What the New DOJ Settlement Means for Georgia

The future of hundreds of Georgians with intellectual and developmental disabilities who reside in state facilities grew just a bit clearer in June when the Department of Justice (DOJ) and the State cobbled out an extension to solve a struggle that’s been ongoing since 2010.

The most recent agreement allows Georgia two more years to address issues that impede the progress of moving citizens with disabilities into community or home settings. The new deadline is intended to create more support systems that will not only make transitioning easier, but will also ensure that individuals who do transition are able to draw on a range of resources. The extension largely addresses the same issues the State faced when it was given its initial deadline of 2015.

“There were not enough support services to serve people in the community, and the State needed to rebuild that system,” explains Talley Wells, director of the Disability Integration Project for the Atlanta Legal Aid Society. “It was extremely slow. When the State didn’t meet that side of the agreement, the State, the DOJ and friends of the court [groups supportive of the settlement] went back and forth about the level of detail and requirements needed to extend the settlement to ensure the State meets its obligations.”

The extension is just the latest development in a story whose roots go back 17 years, to the day in June 1999 when the US Supreme Court ruling known as the Olmstead v. L.C. (Olmstead) decision confirmed the rights of adults with disabilities to live in their communities. But despite that mandate, the State of Georgia did little to make transitions a reality for people with disabilities. In fact, Wells pointed out, Olmstead was not actually implemented, and in some cases, hospitals became places of abuse, neglect and death instead of support and care.
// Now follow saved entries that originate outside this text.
(** * Neptrax contact form: submission validation and e-mail dispatch

    A shallow embedding of the two TypeScript units of the repository,

    - [supabase/functions/send-contact-email/index.ts], the Deno request
      handler (module [Handler]), and
    - the React [Contact] component with [validateForm] and [handleSubmit]
      (module [Form]),

    together with the small part of the JavaScript run time they rely on
    (module [JS]: strings as UTF-16 code units, truthiness, [trim], and the
    regular expression engine restricted to the constructs of [emailRegex]),
    and a free monad for the effects of the two units (module [Eff]). *)

From Stdlib Require Import List String Ascii NArith Arith Bool Lia.
Import ListNotations.

Local Open Scope string_scope.
Local Open Scope list_scope.

Set Implicit Arguments.

(* ------------------------------------------------------------------ *)
(** * The JavaScript values the code manipulates *)
(* ------------------------------------------------------------------ *)

Module JS.

(** A JavaScript string is a sequence of UTF-16 code units; [length] counts
    code units, and a regular expression without the [u] flag matches code
    unit by code unit. *)
Definition code_unit := N.
Definition jsstring := list code_unit.

(** An ASCII literal of the source text as a JavaScript string. *)
Definition str (s : string) : jsstring :=
  map N_of_ascii (list_ascii_of_string s).

Definition eqb (a b : jsstring) : bool :=
  if list_eq_dec N.eq_dec a b then true else false.

(** A property read from a parsed JSON object that is typed [string] or
    [string | undefined]: [None] is [undefined] (the key is absent, or
    holds [null], which every use below treats alike). *)
Definition value := option jsstring.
When an investigation by the Atlanta Journal-Constitution in 2007 revealed more than 100 people died in the state’s care, the DOJ and the State conferred with experts in the disability community to address the serious problem. It took a year of negotiating, and in 2010, the DOJ and the State found common ground for implementing Olmstead’s directive, including moving people with disabilities from institutions to community-centered environments. The goal was to complete those directives by 2015.

During the intervening years, some progress was made, particularly in the mental health arena, Wells points out. About 2,000 housing vouchers were issued to allow people to move into community and home settings while pursuing recovery treatment. Peer-support workers were trained to offer follow-up and resources.

“Georgia has been very successful with parts of the settlement agreement, particularly on the mental health side,” said Wells.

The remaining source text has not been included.